(* ===== verification/TcpTransport.v ===== *)
(** * The TCP transport (include/stice/net/tcp.hpp, src/net/tcp.cpp)

    [TcpTransport]: the non-blocking connection of ICE-TCP (with the 2-byte length prefix of
    RFC 4571) and of TURN over TCP and TLS (no prefix).  Two queues of bytes wait for the
    socket, control frames before data; a buffer collects what was read.

    The operating system and the TLS library are the record [TcpSys]; call number [k] is the
    [k]-th call of any of its functions.  [tcp_send k len] is the result of [::send] with
    [len] bytes on offer and, when it is not positive, whether [wouldBlock()] holds;
    [tls_write k data] the status and the number of bytes taken.  A session that was set up is
    [active()] until it is closed.  What the reads of one readable event return is an
    argument of [onReadable]: the chunks, and how the loop ends.  [written] records what the
    socket or the TLS session accepted and from which queue.  The byte counters and the
    socket options are left out. *)

From S2P Require Import Prelude.
From S2P Require Import StateMonad.
From S2P Require Import Bytes.
From S2P Require Import Addr.
Open Scope Z_scope.
Open Scope c_scope.

Inductive TcpState := Disconnected | Connecting | TlsHandshaking | Connected | Failed.
#[export] Instance TcpState_eq_dec : EqDecision TcpState.
Proof. solve_decision. Defined.

Inductive FramingMode := RFC4571 | Raw.
#[export] Instance FramingMode_eq_dec : EqDecision FramingMode.
Proof. solve_decision. Defined.

Inductive TlsStatus := TlsOk | TlsWantRead | TlsWantWrite | TlsClosed | TlsFailed.
#[export] Instance TlsStatus_eq_dec : EqDecision TlsStatus.
Proof. solve_decision. Defined.

Definition POLLIN : Z := 1.
Definition POLLOUT : Z := 4.
Definition INVALID_SOCKET : Z := -1.

(** One of the two queues: [sendQueue_], [sendOff_], [sendTlsPendingLen_] or their control
    counterparts. *)
Record SendQueue := mkSendQueue { queue : bytes; off : nat; tlsPendingLen : nat }.
#[export] Instance SendQueue_fields : RecordFields SendQueue := fun q =>
  mkSendQueue (queue q) (off q) (tlsPendingLen q).

Inductive Chan := Control | Data.
#[export] Instance Chan_eq_dec : EqDecision Chan.
Proof. solve_decision. Defined.

Record TlsParams := mkTlsParams { p_sni : string; p_skipVerify : bool; p_caFile : string }.

Record TcpTransport := mkTcpTransport {
  sock_ : Z; state_ : TcpState; useTls_ : bool; skipVerify_ : bool; sni_ : string; caFile_ : string;
  framing_ : FramingMode; peerAddr_ : AddrRecord; tls_ : bool; tlsWantRead_ : bool; tlsWantWrite_ : bool;
  ctrlQueue_ : SendQueue; sendQueue_ : SendQueue; recvBuf_ : bytes; recvOff_ : nat;
  connectDeadlineMs_ : Z; clock : Z; calls : nat; written : list (Chan * bytes); closedSocks : list Z }.
#[export] Instance TcpTransport_fields : RecordFields TcpTransport := fun t =>
  mkTcpTransport (sock_ t) (state_ t) (useTls_ t) (skipVerify_ t) (sni_ t) (caFile_ t) (framing_ t)
    (peerAddr_ t) (tls_ t) (tlsWantRead_ t) (tlsWantWrite_ t) (ctrlQueue_ t) (sendQueue_ t)
    (recvBuf_ t) (recvOff_ t) (connectDeadlineMs_ t) (clock t) (calls t) (written t) (closedSocks t).

Definition emptyQueue : SendQueue := mkSendQueue [] 0 0.

(** A default-constructed transport. *)
Definition newTransport : TcpTransport :=
  mkTcpTransport INVALID_SOCKET Disconnected false false "" "" RFC4571 emptyAddr false false false
    emptyQueue emptyQueue [] 0 (-1) 0 0 [] [].

Inductive ConnectResult := ConnectDone | ConnectPending | ConnectError.
Inductive SockError := SoOk | SoPending | SoError.

Record TcpSys := mkTcpSys {
  sys_socket : nat -> AddrRecord -> option Z; sys_connect : nat -> AddrRecord -> ConnectResult;
  sys_soerror : nat -> SockError; tcp_send : nat -> nat -> Z * bool;
  tls_available : bool; tls_init : nat -> TlsParams -> bool; tls_handshake : nat -> TlsStatus;
  tls_write : nat -> bytes -> TlsStatus * nat }.

(** How the reads of one event end; would-block is [StopNothing]. *)
Inductive ReadStop := StopNothing | StopWantRead | StopWantWrite | StopClosed | StopFailed.

Abbreviation TM := (SM TcpTransport).

Definition queueOf (c : Chan) (t : TcpTransport) : SendQueue :=
  match c with Control => ctrlQueue_ t | Data => sendQueue_ t end.
Definition setQueue (c : Chan) (q : SendQueue) (t : TcpTransport) : TcpTransport :=
  match c with Control => t <| ctrlQueue_ := q |> | Data => t <| sendQueue_ := q |> end.

Definition setState (st : TcpState) : TM unit := modify (fun t => t <| state_ := st |>).
Definition clearTlsWantHints : TM unit :=
  modify (fun t => t <| tlsWantRead_ := false |> <| tlsWantWrite_ := false |>).

(** The number of this call of the system. *)
Definition syscall : TM nat := k ← gets calls; modify (fun t => t <| calls := S k |>);; mret k.

(** ** Connecting and closing *)

Definition close : TM unit :=
  modify (fun t => t <| tls_ := false |> <| tlsWantRead_ := false |> <| tlsWantWrite_ := false |>);;
  s ← gets sock_;
  (if s =? INVALID_SOCKET then skip else
     modify (fun t => t <| closedSocks ::= (fun l => l ++ [s]) |> <| sock_ := INVALID_SOCKET |>));;
  modify (fun t => t <| state_ := Disconnected |> <| sendQueue_ := emptyQueue |>
                     <| ctrlQueue_ := emptyQueue |> <| recvBuf_ := [] |> <| recvOff_ := 0%nat |>
                     <| connectDeadlineMs_ := -1 |>).

Definition connectTimedOut (t : TcpTransport) : bool :=
  if connectDeadlineMs_ t <=? 0 then false else
  if negb (bool_decide (state_ t = Connecting)) && negb (bool_decide (state_ t = TlsHandshaking)) then false else
  connectDeadlineMs_ t <=? clock t.

Definition setConnectTimeoutMs (timeoutMs : Z) : TM unit :=
  modify (fun t => t <| connectDeadlineMs_ := if timeoutMs <=? 0 then -1 else clock t + timeoutMs |>).

Definition setFramingMode (mode : FramingMode) : TM unit := modify (fun t => t <| framing_ := mode |>).

Definition attach (fd : Z) (peer : AddrRecord) : TM bool :=
  close;;
  modify (fun t => t <| sock_ := fd |> <| peerAddr_ := peer |> <| state_ := Connected |> <| useTls_ := false |>);;
  mret true.

Section Sys.
Context (S : TcpSys).

Definition beginConnect (dst : AddrRecord) (sni : string) (useTls skipVerify : bool) (caFile : string) : TM bool :=
  close;;
  modify (fun t => t <| useTls_ := useTls |> <| skipVerify_ := skipVerify |> <| sni_ := sni |>
                     <| caFile_ := caFile |> <| peerAddr_ := dst |>);;
  k ← syscall;
  match sys_socket S k dst with
  | None => setState Failed;; mret false
  | Some fd =>
      modify (fun t => t <| sock_ := fd |>);;
      k ← syscall;
      match sys_connect S k dst with
      | ConnectDone => setState (if useTls then Connecting else Connected);; mret true
      | ConnectPending => setState Connecting;; mret true
      | ConnectError =>
          modify (fun t => t <| state_ := Failed |> <| closedSocks ::= (fun l => l ++ [fd]) |>
                             <| sock_ := INVALID_SOCKET |>);;
          mret false
      end
  end.

(** ** Writing *)

(** [n] bytes of the queue were accepted. *)
Definition advance (c : Chan) (n : nat) : TM unit :=
  q ← gets (queueOf c);
  chunk ← lift (peek (queue q) (off q) n);
  modify (fun t => setQueue c (q <| off := (off q + n)%nat |> <| tlsPendingLen := 0%nat |>) t
                     <| written ::= (fun l => l ++ [(c, chunk)]) |>).

(** What [drain] does after its loop: -1 when the queue is empty. *)
Definition settle (c : Chan) : TM Z :=
  q ← gets (queueOf c);
  if (length (queue q) <=? off q)%nat then modify (setQueue c emptyQueue);; mret (-1)
  else
    (if 1048576 <=? Z.of_nat (off q)
     then modify (setQueue c (mkSendQueue (drop (off q) (queue q)) 0 (tlsPendingLen q))) else skip);;
    mret (POLLIN |. POLLOUT).

Fixpoint drainLoop (fuel : nat) (c : Chan) : TM Z :=
  match fuel with
  | O => lift None
  | Datatypes.S fuel =>
      q ← gets (queueOf c);
      if negb (off q <? length (queue q))%nat then settle c else
      let avail := (length (queue q) - off q)%nat in
      tls ← gets tls_;
      k ← syscall;
      if (tls : bool) then
        let len := if (tlsPendingLen q =? 0)%nat then Nat.min avail 16384 else Nat.min (tlsPendingLen q) avail in
        buf ← lift (peek (queue q) (off q) len);
        match tls_write S k buf with
        | (TlsWantRead, _) =>
            modify (fun t => setQueue c (q <| tlsPendingLen := len |>) t <| tlsWantRead_ := true |>);; mret POLLIN
        | (TlsWantWrite, _) =>
            modify (fun t => setQueue c (q <| tlsPendingLen := len |>) t <| tlsWantWrite_ := true |>);;
            mret (POLLIN |. POLLOUT)
        | (TlsOk, n) =>
            if (n =? 0)%nat then settle c else clearTlsWantHints;; advance c n;; drainLoop fuel c
        | _ => setState Failed;; mret 0
        end
      else
        let '(r, wb) := tcp_send S k (Nat.min avail 65536) in
        if 0 <? r then advance c (Z.to_nat r);; drainLoop fuel c
        else if wb then settle c
        else setState Failed;; mret 0
  end.

Definition drain (c : Chan) : TM Z :=
  q ← gets (queueOf c); drainLoop (Datatypes.S (length (queue q) - off q)) c.

Definition flushSends : TM Z :=
  r ← drain Control;
  if 0 <=? r then mret r else
  r ← drain Data;
  if 0 <=? r then mret r else mret POLLIN.

Definition kSendQueueHighWater : Z := 16 * 1024 * 1024.

(** The bytes queued for a message. *)
Definition framed (mode : FramingMode) (data : bytes) : bytes :=
  match mode with RFC4571 => writeU16Be (Z.of_nat (length data)) ++ data | Raw => data end.

Definition enqueue (c : Chan) (data : bytes) : TM unit :=
  m ← gets framing_;
  modify (fun t => setQueue c (queueOf c t <| queue ::= (fun b => b ++ framed m data) |>) t).

Definition down (t : TcpTransport) : bool :=
  bool_decide (state_ t = Failed) || bool_decide (state_ t = Disconnected).

Definition flushIfConnected : TM unit :=
  st ← gets state_; if bool_decide (st = Connected) then flushSends;; skip else skip.

Definition send (data : bytes) : TM bool :=
  d ← gets down;
  if (d : bool) then mret false else
  q ← gets sendQueue_;
  if kSendQueueHighWater <? Z.of_nat (length (queue q)) then mret false else
  enqueue Data data;; flushIfConnected;; mret true.

Definition sendControl (data : bytes) : TM bool :=
  d ← gets down;
  if (d : bool) then mret false else
  enqueue Control data;; flushIfConnected;; mret true.

(** ** Events *)

Definition driveTlsHandshake : TM Z :=
  tls ← gets tls_;
  if negb tls then setState Failed;; mret 0 else
  k ← syscall;
  match tls_handshake S k with
  | TlsOk => setState Connected;; clearTlsWantHints;; flushSends
  | TlsWantRead => modify (fun t => t <| tlsWantRead_ := true |> <| tlsWantWrite_ := false |>);; mret POLLIN
  | TlsWantWrite =>
      modify (fun t => t <| tlsWantWrite_ := true |> <| tlsWantRead_ := false |>);; mret (POLLIN |. POLLOUT)
  | _ => setState Failed;; mret 0
  end.

(** What follows the connection attempt in [onWritable]. *)
Definition afterConnect : TM Z :=
  st ← gets state_;
  if bool_decide (st = TlsHandshaking) then driveTlsHandshake else flushSends.

Definition onWritable : TM Z :=
  st ← gets state_;
  if negb (bool_decide (st = Connecting)) then afterConnect else
  k ← syscall;
  match sys_soerror S k with
  | SoPending => mret POLLOUT
  | SoError => setState Failed;; mret 0
  | SoOk =>
      useTls ← gets useTls_;
      if negb useTls || negb (tls_available S) then setState Connected;; afterConnect else
      params ← gets (fun t => mkTlsParams (sni_ t) (skipVerify_ t) (caFile_ t));
      k ← syscall;
      if negb (tls_init S k params) then modify (fun t => t <| tls_ := false |> <| state_ := Failed |>);; mret 0
      else modify (fun t => t <| tls_ := true |> <| state_ := TlsHandshaking |>);; driveTlsHandshake
  end.

(** Appending to [recvBuf_], compacting the consumed prefix first. *)
Definition storeRead (chunk : bytes) : TM unit :=
  modify (fun t =>
    let t := if (0 <? recvOff_ t)%nat &&
                ((1048576 <=? Z.of_nat (recvOff_ t)) || (length (recvBuf_ t) <=? recvOff_ t)%nat)
             then t <| recvBuf_ := drop (recvOff_ t) (recvBuf_ t) |> <| recvOff_ := 0%nat |> else t in
    t <| recvBuf_ ::= (fun b => b ++ chunk) |>).

Definition endReads (tls : bool) (stop : ReadStop) : TM Z :=
  match stop with
  | StopClosed => setState Disconnected;; mret 0
  | StopFailed => setState Failed;; mret 0
  | StopWantRead => (if tls then modify (fun t => t <| tlsWantRead_ := true |>) else skip);; mret POLLIN
  | StopWantWrite =>
      if tls then modify (fun t => t <| tlsWantWrite_ := true |>);; mret (POLLIN |. POLLOUT) else mret POLLIN
  | StopNothing => mret POLLIN
  end.

Definition onReadable (chunks : list bytes) (stop : ReadStop) : TM Z :=
  st ← gets state_;
  if bool_decide (st = TlsHandshaking) then driveTlsHandshake else
  if negb (bool_decide (st = Connected)) then mret POLLIN else
  tls ← gets tls_;
  forM chunks (fun c => (if (tls : bool) then clearTlsWantHints else skip);; storeRead c);;
  endReads tls stop.

End Sys.

(** ** Reading *)

Definition consume (n : nat) (t : TcpTransport) : TcpTransport :=
  let o := (recvOff_ t + n)%nat in
  if (length (recvBuf_ t) <=? o)%nat then t <| recvBuf_ := [] |> <| recvOff_ := 0%nat |>
  else if 1048576 <=? Z.of_nat o then t <| recvBuf_ := drop o (recvBuf_ t) |> <| recvOff_ := 0%nat |>
  else t <| recvOff_ := o |>.

(** The bytes written to the caller's buffer; their number is the result. *)
Definition recv (outSize : nat) : TM bytes :=
  t ← gets id;
  let avail := (length (recvBuf_ t) - recvOff_ t)%nat in
  match framing_ t with
  | Raw =>
      if (avail =? 0)%nat then mret [] else
      let n := Nat.min avail outSize in
      out ← lift (peek (recvBuf_ t) (recvOff_ t) n);
      modify (consume n);; mret out
  | RFC4571 =>
      if (avail <? 2)%nat then mret [] else
      len ← lift (readU16Be (recvBuf_ t) (recvOff_ t));
      if len =? 0 then modify (consume 2);; mret [] else
      if (avail <? 2 + Z.to_nat len)%nat then mret [] else
      out ← lift (peek (recvBuf_ t) (recvOff_ t + 2) (Nat.min (Z.to_nat len) outSize));
      modify (consume (2 + Z.to_nat len));; mret out
  end.

(** [char buf[65536]]. *)
Definition bufSize : nat := Z.to_nat 65536.

(** The loop of a reader ([TcpMuxConn::driveData]): messages until none is complete.  Every turn
    but the last takes at least one byte from the buffer. *)
Fixpoint drive (fuel : nat) : TM (list bytes) :=
  match fuel with
  | O => mret []
  | Datatypes.S fuel =>
      m ← recv bufSize;
      if (length m =? 0)%nat then mret [] else ms ← drive fuel; mret (m :: ms)
  end.

Definition driveAll : TM (list bytes) := n ← gets (fun t => length (recvBuf_ t)); drive (Datatypes.S n).

Definition wantsWrite (t : TcpTransport) : bool :=
  (off (ctrlQueue_ t) <? length (queue (ctrlQueue_ t)))%nat || (off (sendQueue_ t) <? length (queue (sendQueue_ t)))%nat ||
  bool_decide (state_ t = Connecting) || (bool_decide (state_ t = TlsHandshaking) && tlsWantWrite_ t).

(** The limit [sendQueueFull] looks at is half of the one of [send]. *)
Definition kSendQueueFull : Z := 8 * 1024 * 1024.
Definition sendQueueFull (t : TcpTransport) : bool :=
  kSendQueueFull <=? Z.of_nat (length (queue (sendQueue_ t)) - off (sendQueue_ t)).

___

Extract the lines of the preceding material that run from the line with "Definition framed (mode" through the line with "m ← gets framing_;", inclusive, reproducing them exactly and adding nothing.

# Output of the exercise
Definition framed (mode : FramingMode) (data : bytes) : bytes :=
  match mode with RFC4571 => writeU16Be (Z.of_nat (length data)) ++ data | Raw => data end.

Definition enqueue (c : Chan) (data : bytes) : TM unit :=
  m ← gets framing_;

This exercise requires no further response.